TOPEKA, Kan. (WIBW) - More than one of every four house fires that burn in this country are linked to smoking, according to the CDC.
On Wednesday, the Shawnee County Health Department took steps to prevent such tragedies at housing complexes, educating local property managers on the benefits of going smoke-free.
The CDC says nearly a quarter of Americans live in multi-unit housing, and experts suggest smoking in these types of residences not only puts the smoker's health and safety at risk but also their neighbors.
KDHE, the Shawnee County Health Agency, Topeka Fire Department and a local restoration company were part of the panel to discuss the benefits.
“We do see a lot of property damage each year from smoking in multi-family dwelling s -- we also see some loss of life." Fire Marshal Mike Martin said.

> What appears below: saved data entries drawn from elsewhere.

(* ===== verification/StoreHistories.v ===== *)
(** Histories of stores: that the providers of src/js/store.ts behave alike, and
    what a version check of a commit guarantees.

    Both are proved against [StoreLaws], which [MemoryStore] and [SqliteStore]
    satisfy. *)

From S2P Require Import Prelude JsArith Utf8 Store MemoryStore SqliteStore.

Module StoreHistories.
Import Store.
Import JsArith(number).

Section histories.
Context {V : Type}.



(** ** Versions *)
(** The versions that an operation assigns. *)
Definition write_count (o : op V) : nat :=
  match o with Set_ _ _ _ | SetTtl _ _ _ _ => 1 | Commit _ mu => length (writes mu) | _ => 0 end.
Definition drawn (co : call * op V) : list jsstring := map (uuid co.1) (seq 0 (write_count co.2)).
Definition all_drawn (h : list (call * op V)) : list jsstring := concat (map drawn h).
(** The operation changed the key, as its result shows. *)
Definition changed (ns k : jsstring) (o : op V) (out : res (output V)) : Prop :=
  match o, out with
  | Set_ ns' k' _, Ok _ | SetTtl ns' k' _ _, Ok _ | Delete ns' k', Ok (OBool true) => ns' = ns /\ k' = k
  | Commit ns' mu, Ok (OCommit (Some _)) => ns' = ns /\ (k ∈ deletes mu \/ k ∈ map write_key (writes mu))
  | _, _ => False
  end.
Lemma changed_agrees ns k o (a b : res (output V)) : agrees a b -> changed ns k o a -> changed ns k o b.
Proof. unfold agrees. destruct a as [[]|], b as [[]|]; intros; simplify_eq; try done; by destruct o. Qed.
Lemma put_all_lookup c ns x ws : forall i (m : contents V) r, put_all c ns i ws m !! x = Some r ->
  r_version r ∈ map (uuid c) (seq i (length ws)) \/ m !! x = Some r /\ ~ (x.1 = ns /\ x.2 ∈ map write_key ws).
Proof.
  induction ws as [|w ws IH]; intros i m r H.
  - right. split; [done|]. by intros [_ ?%elem_of_nil].
  - cbn [put_all] in H. destruct (IH _ _ _ H) as [Hd|[Hm Hn]]; [left; by right|]. destruct (decide ((ns, write_key w) = x)) as [<-|Hne].
    + rewrite lookup_insert_eq in Hm. injection Hm as <-. left. by left.
    + rewrite lookup_insert_ne in Hm by done. right. split; [done|]. cbn. intros [H1 [H2|H2]%elem_of_cons]; [|by apply Hn].
      apply Hne. destruct x. cbn in *. by subst.
Qed.
Lemma delete_all_lookup ns x ks : forall (m : contents V) r, delete_all ns ks m !! x = Some r -> m !! x = Some r /\ ~ (x.1 = ns /\ x.2 ∈ ks).
Proof.
  induction ks as [|k ks IH]; intros m r H; [split; [done|]; by intros [_ ?%elem_of_nil]|].
  change (delete_all ns (k :: ks) m) with (delete_all ns ks (base.delete (ns, k) m)) in H. destruct (IH _ _ H) as [Hm Hn].
  apply lookup_delete_Some in Hm as [Hne Hm]. split; [done|]. intros [H1 [H2|H2]%elem_of_cons]; [|by apply Hn].
  apply Hne. destruct x. cbn in *. by subst.
Qed.
Lemma commit_lookup (c : call) (ns : jsstring) (mu : StoreCommit V) (m : contents V) (x : jsstring * jsstring) (r : MemoryRecord V) : (spec_commit c ns mu m).2 !! x = Some r ->
  r_version r ∈ map (uuid c) (seq 0 (length (writes mu))) \/
  m !! x = Some r /\ (forall ws, (spec_commit c ns mu m).1 = Ok (Some ws) -> ~ (x.1 = ns /\ (x.2 ∈ deletes mu \/ x.2 ∈ map write_key (writes mu)))).
Proof.
  unfold spec_commit. destruct (validateMutation mu true) as [[]|e]; [|by right]. destruct (forallb _ _); [|by right]. cbn. intros H.
  destruct (put_all_lookup _ _ _ _ _ _ _ H) as [Hd|[Hm Hn]]; [by left|]. right.
  destruct (delete_all_lookup _ _ _ _ _ Hm) as [Hm' Hn']. split; [done|]. intros _ _ [H1 [H2|H2]]; tauto.
Qed.
(** What a step leaves under a key is new, or it was there and the key is unchanged. *)
Lemma step_keeps (c : call) (o : op V) (m : contents V) (ns k : jsstring) (r : MemoryRecord V) : (spec_step c o m).2 !! (ns, k) = Some r ->
  r_version r ∈ drawn (c, o) \/ m !! (ns, k) = Some r /\ ~ changed ns k o (spec_step c o m).1.
Proof.
  assert (Hw : forall ns' k' v ttl, let s := spec_commit c ns' (single k' v ttl) m in s.2 !! (ns, k) = Some r ->
    r_version r ∈ drawn (c, Set_ ns' k' v) \/ m !! (ns, k) = Some r /\ ~ (ns' = ns /\ k' = k /\ exists x, s.1 = Ok x)).
  { intros ns' k' v ttl s H. destruct (commit_lookup _ _ _ _ _ _ H) as [Hd|[Hm Hn]]; [by left|]. right. split; [done|].
    intros (-> & -> & x & Hx). subst s. revert Hx Hn. unfold spec_commit. destruct (validateMutation _ _) as [[]|]; [|done]. cbn. intros _ Hn.
    eapply Hn; [done|]. split; [done|]. right. by left. }
  destruct o as [ns' k'|ns' k' v|ns' k' v ttl|ns' k'|ns' prefix|ns' k'|ns' mu]; cbn [spec_step fst snd]; try (intros H; right; split; [exact H|by intros []]).
  - specialize (Hw ns' k' v None). destruct (spec_commit c ns' (single k' v None) m) as [[x|e] m']; cbn in *; intros H; (destruct (Hw H) as [?|[? Hn]]; [by left|right; split; [done|]]); [|by intros []].
    intros [? ?]. apply Hn. eauto.
  - specialize (Hw ns' k' v (Some ttl)). destruct (spec_commit c ns' (single k' v (Some ttl)) m) as [[x|e] m']; cbn in *; intros H; (destruct (Hw H) as [?|[? Hn]]; [by left|right; split; [done|]]); [|by intros []].
    intros [? ?]. apply Hn. eauto.
  - intros [Hne Hm]%lookup_delete_Some. right. split; [done|]. cbn. case_bool_decide; [|by intros []]. intros [-> ->]. done.
  - intros H. pose proof (commit_lookup c ns' mu m (ns, k) r) as Hc. destruct (spec_commit c ns' mu m) as [[x|e] m']; cbn in *;
      (destruct (Hc H) as [?|[? Hn]]; [by left|right; split; [done|]]); [|by intros []].
    destruct x as [ws|]; [|by intros []]. intros [<- Hx]. by apply (Hn ws).
Qed.
Lemma exec_keeps (h : list (call * op V)) : forall (m : contents V) (ns k : jsstring) (r : MemoryRecord V), (spec_exec h m).2 !! (ns, k) = Some r -> r_version r ∉ all_drawn h ->
  m !! (ns, k) = Some r /\ Forall2 (fun co out => ~ changed ns k co.2 out) h (spec_exec h m).1.
Proof.
  induction h as [|[c o] h IH]; intros m ns k r H Hn; [by split; [|constructor]|]. cbn [spec_exec] in *. unfold all_drawn in Hn. cbn [map concat] in Hn.
  rewrite not_elem_of_app in Hn. destruct Hn as [Hn1 Hn2]. pose proof (step_keeps c o m ns k r) as Hs. destruct (spec_step c o m) as [out m'].
  specialize (IH m' ns k r). destruct (spec_exec h m') as [outs m'']. cbn in *. destruct (IH H Hn2) as [Hm' Hf]. destruct (Hs Hm') as [?|[? ?]]; [done|].
  split; [done|by constructor].
Qed.
(** Versions in the store were drawn. *)
Lemma exec_versions (h : list (call * op V)) : forall (m : contents V) used, map_Forall (fun _ r => r_version r ∈ used) m ->
  map_Forall (fun _ r => r_version r ∈ used ++ all_drawn h) (spec_exec h m).2.
Proof.
  induction h as [|[c o] h IH]; intros m used Hm; cbn [spec_exec].
  - intros x r Hr. unfold all_drawn. cbn. rewrite app_nil_r. by eapply Hm.
  - pose proof (fun ns k r => step_keeps c o m ns k r) as Hs. destruct (spec_step c o m) as [out m']. specialize (IH m' (used ++ drawn (c, o))).
    destruct (spec_exec h m') as [outs m'']. cbn in *. unfold all_drawn. cbn [map concat]. rewrite app_assoc. apply IH.
    intros [ns k] r Hr. rewrite elem_of_app. destruct (Hs ns k r Hr) as [?|[? _]]; [by right|left; by eapply Hm].
Qed.

Section laws.
Context `{S : Store V} `{L : !StoreLaws S}.
Lemma exec_app (h h' : list (call * op V)) : forall p, (exec (h ++ h') p).2 = (exec h' (exec h p).2).2.
Proof.
  induction h as [|[c o] h IH]; intros p; [done|]. cbn [exec app]. destruct (step c o p) as [out p']. specialize (IH p').
  destruct (exec (h ++ h') p'), (exec h p'). done.
Qed.
Lemma clock_app (h h' : list (call * op V)) : forall t, clock_runs t (h ++ h') <-> clock_runs t h /\ clock_runs (end_time t h) h'.
Proof.
  induction h as [|[c o] h IH]; intros t; cbn; [tauto|]. rewrite IH. unfold end_time. cbn. tauto.
Qed.
Lemma all_drawn_app (h h' : list (call * op V)) : all_drawn (h ++ h') = all_drawn h ++ all_drawn h'.
Proof. unfold all_drawn. by rewrite map_app, concat_app. Qed.
Definition read (ns k : jsstring) (r : MemoryRecord V) : VersionedStoreEntry V := {| e_key := k; e_value := r_value r; e_version := r_version r |}.
Lemma get_entry_law t p m c ns k : holds t p m -> leb t (now c) = true -> op_ok name_ok key_ok time_ok value_ok c (GetEntry ns k) -> is_Some atomic ->
  exists p', step c (GetEntry ns k) p = (Ok (OEntry (read ns k <$> live (now c) (m !! (ns, k)))), p') /\ holds (now c) p' m.
Proof.
  intros Hh Ht Ho Ha. destruct (step_law t p m c (GetEntry ns k) Hh Ht Ho Ha) as (out & p' & E & Hag & Hh'). cbn in Hag, Hh'. exists p'.
  split; [|done]. rewrite E. f_equal. by destruct out as [[]|].
Qed.

End laws.
End histories.

(** C17: if a commit that checks the version of a key succeeds, no operation has
    changed the key since that version was read, and the key still holds the entry
    that was read: for every provider that keeps the laws of stores, every
    history, and UUIDs that do not repeat. *)
Theorem store_optimistic {V} `{S : Store V} `{L : !StoreLaws S} (t : number) (p : provider) (h1 h2 : list (call * op V)) (c1 c2 : call)
  (ns k : jsstring) (mu : StoreCommit V) (e : VersionedStoreEntry V) (ws : list (VersionedStoreEntry V)) :
  let h := h1 ++ (c1, GetEntry ns k) :: h2 ++ [(c2, Commit ns mu)] in
  holds t p ∅ -> clock_runs t h -> history_ok h -> NoDup (all_drawn h) ->
  let p1 := (exec h1 p).2 in
  let p2 := (step c1 (GetEntry ns k) p1).2 in
  let p3 := (exec h2 p2).2 in
  (step c1 (GetEntry ns k) p1).1 = Ok (OEntry (Some e)) ->
  {| check_key := k; ifVersion := Some (e_version e) |} ∈ checks mu ->
  (step c2 (Commit ns mu) p3).1 = Ok (OCommit (Some ws)) ->
  Forall2 (fun co out => ~ changed ns k co.2 out) h2 (exec h2 p2).1 /\ (step c2 (GetEntry ns k) p3).1 = Ok (OEntry (Some e)).
Proof.
  intros h Hh Hc Hok Hnd p1 p2 p3 He Hch Hcm. subst h.
  rewrite clock_app in Hc. destruct Hc as [Hc1 Hc]. cbn in Hc. destruct Hc as [Ht1 Hc]. rewrite clock_app in Hc. destruct Hc as [Hc2 [Ht2 _]].
  apply Forall_app in Hok as [Hok1 Hok]. apply Forall_cons in Hok as [[Hog Hsg] Hok]. apply Forall_app in Hok as [Hok2 Hok].
  apply Forall_cons in Hok as [[Hoc Hsc] _]. cbn [fst snd] in *.
  destruct (exec_law h1 t p ∅ Hh Hc1 Hok1) as [_ Hh1]. fold p1 in Hh1. set (m1 := (spec_exec h1 ∅).2) in *.
  destruct (get_entry_law _ _ _ c1 ns k Hh1 Ht1 Hog Hsg) as (p2' & E2 & Hh2). subst p2. rewrite E2 in He. injection He as He.
  apply fmap_Some in He as (r & [Hr _]%live_Some & ->). subst p3. rewrite E2 in *. cbn [snd] in *.
  destruct (exec_law h2 _ _ _ Hh2 Hc2 Hok2) as [Hag Hh3]. set (p3 := (exec h2 p2').2) in *. set (m3 := (spec_exec h2 m1).2) in *.
  destruct (step_law _ _ _ c2 (Commit ns mu) Hh3 Ht2 Hoc Hsc) as (out & p4 & E4 & Ha4 & _). rewrite E4 in Hcm. cbn [fst] in Hcm. subst out.
  assert (Hl : r_version <$> live (now c2) (m3 !! (ns, k)) = Some (r_version r)).
  { cbn [spec_step] in Ha4. unfold spec_commit in Ha4. destruct (validateMutation mu true); [|done]. destruct (forallb _ _) eqn:Ef; [|done].
    rewrite forallb_forall in Ef. by apply list_elem_of_In, Ef, bool_decide_eq_true in Hch. }
  apply fmap_Some in Hl as (r' & Hl & Hv). pose proof Hl as [Hr' _]%live_Some.
  pose proof (exec_versions h1 ∅ [] (map_Forall_empty _)) as Hver. fold m1 in Hver. pose proof (Hver _ _ Hr) as Hin. cbn in Hin.
  rewrite all_drawn_app in Hnd. apply NoDup_app in Hnd as (_ & Hdis & _). pose proof (Hdis _ Hin) as Hdr. unfold all_drawn in Hdr. cbn [map concat] in Hdr.
  rewrite map_app, concat_app, !not_elem_of_app in Hdr. destruct Hdr as (_ & Hdr & _).
  destruct (exec_keeps h2 m1 ns k r' Hr' ltac:(by rewrite <- Hv)) as [Hm1 Hf]. rewrite Hr in Hm1. injection Hm1 as <-. split.
  - clear -Hag Hf. revert Hag Hf. generalize (exec h2 p2').1 as outs, (spec_exec h2 m1).1 as outs'. intros outs outs' Hag. revert outs Hag.
    induction 1 as [|out out' outs outs' Ha _ IH] in h2 |- *; intros Hf; inversion Hf; subst; constructor; [|by apply IH].
    intros Hx. by apply (changed_agrees _ _ _ _ _ Ha) in Hx.
  - destruct (get_entry_law _ _ _ c2 ns k Hh3 Ht2) as (p5 & E5 & _); [|done|by rewrite E5, Hl].
    destruct Hoc as (Hu & Hn & _ & Hck & _). split; [done|]. split; [done|]. rewrite Forall_forall in Hck. by destruct (Hck _ Hch).
Qed.


(** ** Examples *)
Definition at_time (n : Z) : call := {| now := JsArith.of_int n; uuid i := [65 + n; 48 + Z.of_nat i mod 10] |}.
Definition users : jsstring := js "users".
Definition checked (v : jsstring) : StoreCommit Z :=
  {| checks := [{| check_key := js "ada"; ifVersion := Some v |}; {| check_key := js "bob"; ifVersion := None |}];
     writes := [{| write_key := js "ada"; write_value := Some 2; write_ttlMs := None |}]; deletes := [js "tmp"] |}.
Definition first_write : list (call * op Z) := [(at_time 0, Set_ users (js "ada") (Some 1))].
Definition others : list (call * op Z) :=
  [(at_time 2, SetTtl users (js "tmp") (Some 7) (JsArith.of_int 3)); (at_time 3, List_ users []); (at_time 6, Get users (js "tmp"))].
Definition sample : list (call * op Z) := first_write ++ (at_time 1, GetEntry users (js "ada")) :: others ++ [(at_time 7, Commit users (checked (js "A0")))].
Lemma sample_clock : clock_runs (JsArith.of_int 0) sample.
Proof. repeat split. Qed.
Lemma store_optimistic_witness :
  let memory := MemoryStore.MemoryStore (V := Z) (fun _ _ => 0) in
  let p2 := (step (S := memory) (at_time 1) (GetEntry users (js "ada")) (exec (S := memory) first_write ∅).2).2 in
  Forall2 (fun co out => ~ changed users (js "ada") co.2 out) others (exec (S := memory) others p2).1 /\
  (step (S := memory) (at_time 7) (GetEntry users (js "ada")) (exec (S := memory) others p2).2).1 =
    Ok (OEntry (Some {| e_key := js "ada"; e_value := Some 1; e_version := js "A0" |})).
Proof.
  apply (store_optimistic (S := MemoryStore.MemoryStore (V := Z) (fun _ _ => 0)) (JsArith.of_int 0) ∅ first_write others (at_time 1) (at_time 7)
    users (js "ada") (checked (js "A0")) {| e_key := js "ada"; e_value := Some 1; e_version := js "A0" |}
    [{| e_key := js "ada"; e_value := Some 2; e_version := js "H0" |}]).
  - apply MemoryStore.memory_empty_holds.
  - apply sample_clock.
  - repeat (apply Forall_cons_2 || apply Forall_nil_2); (split; [split; [done|]|]; cbn; eauto);
      split_and!; try done; repeat (apply Forall_cons_2 || apply Forall_nil_2); done.
  - apply (bool_decide_unpack _). by vm_compute.
  - by vm_compute.
  - left.
  - by vm_compute.
Defined.
Definition sample_encode (v : option Z) : res (list Z) := match v with Some n => Ok [1; n] | None => Ok [0] end.
Definition sample_decode (bytes : list Z) : res (option Z) := match bytes with [1; n] => Ok (Some n) | [0] => Ok None | _ => Throw (TypeError "codec") end.
(** A time of expiry from 2^63 on wraps to a negative one when it is bound, so that
    the entry is expired at once in SQLite only. *)
Lemma huge_ttl_expires : let h := [(at_time 0, SetTtl users (js "k") (Some 1) (JsArith.of_int (2 ^ 63))); (at_time 1, Get users (js "k"))] in
  (exec (S := MemoryStore.MemoryStore (V := Z) (fun _ _ => 0)) h ∅).1 = [Ok OUnit; Ok (OValue (Some 1))] /\
  (exec (S := SqliteStore.SqliteStore sample_encode sample_decode (fun _ _ => 0)) h ∅).1 = [Ok OUnit; Ok (OValue None)].
Proof. split; by vm_compute. Qed.
End StoreHistories.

The issue has hit home in Topeka. In October, 70 year-old Katherine Bushey died of injuries from fire caused by smoking materials at her Topeka apartment. And in November, a 61-year-old Topeka man was killed, and 10 others displaced, by another apartment fire linked to smoking.
"I think this is a great opportunity for us to get together with the landlords and talk about maybe providing a smoke-free environment and taking away that challenge," Martin explained.
The panel discussed potential strategies, legal issues and the pros and cons of going smoke-free.
Aside from the second hand smoke and fire risk, local property manager Linda Jones-Giltner says other costs add up.
"When somebody is a heavy smoker and they move out of our apartment communities we find that the walls have yellowed or browned due to the nicotine." Jones-Giltner recalled.
Property managers also have to clean air ducts and replace flooring - an expense that often falls back on tenants.
“It really is an important issue and I think it’s one we should address," Martin said.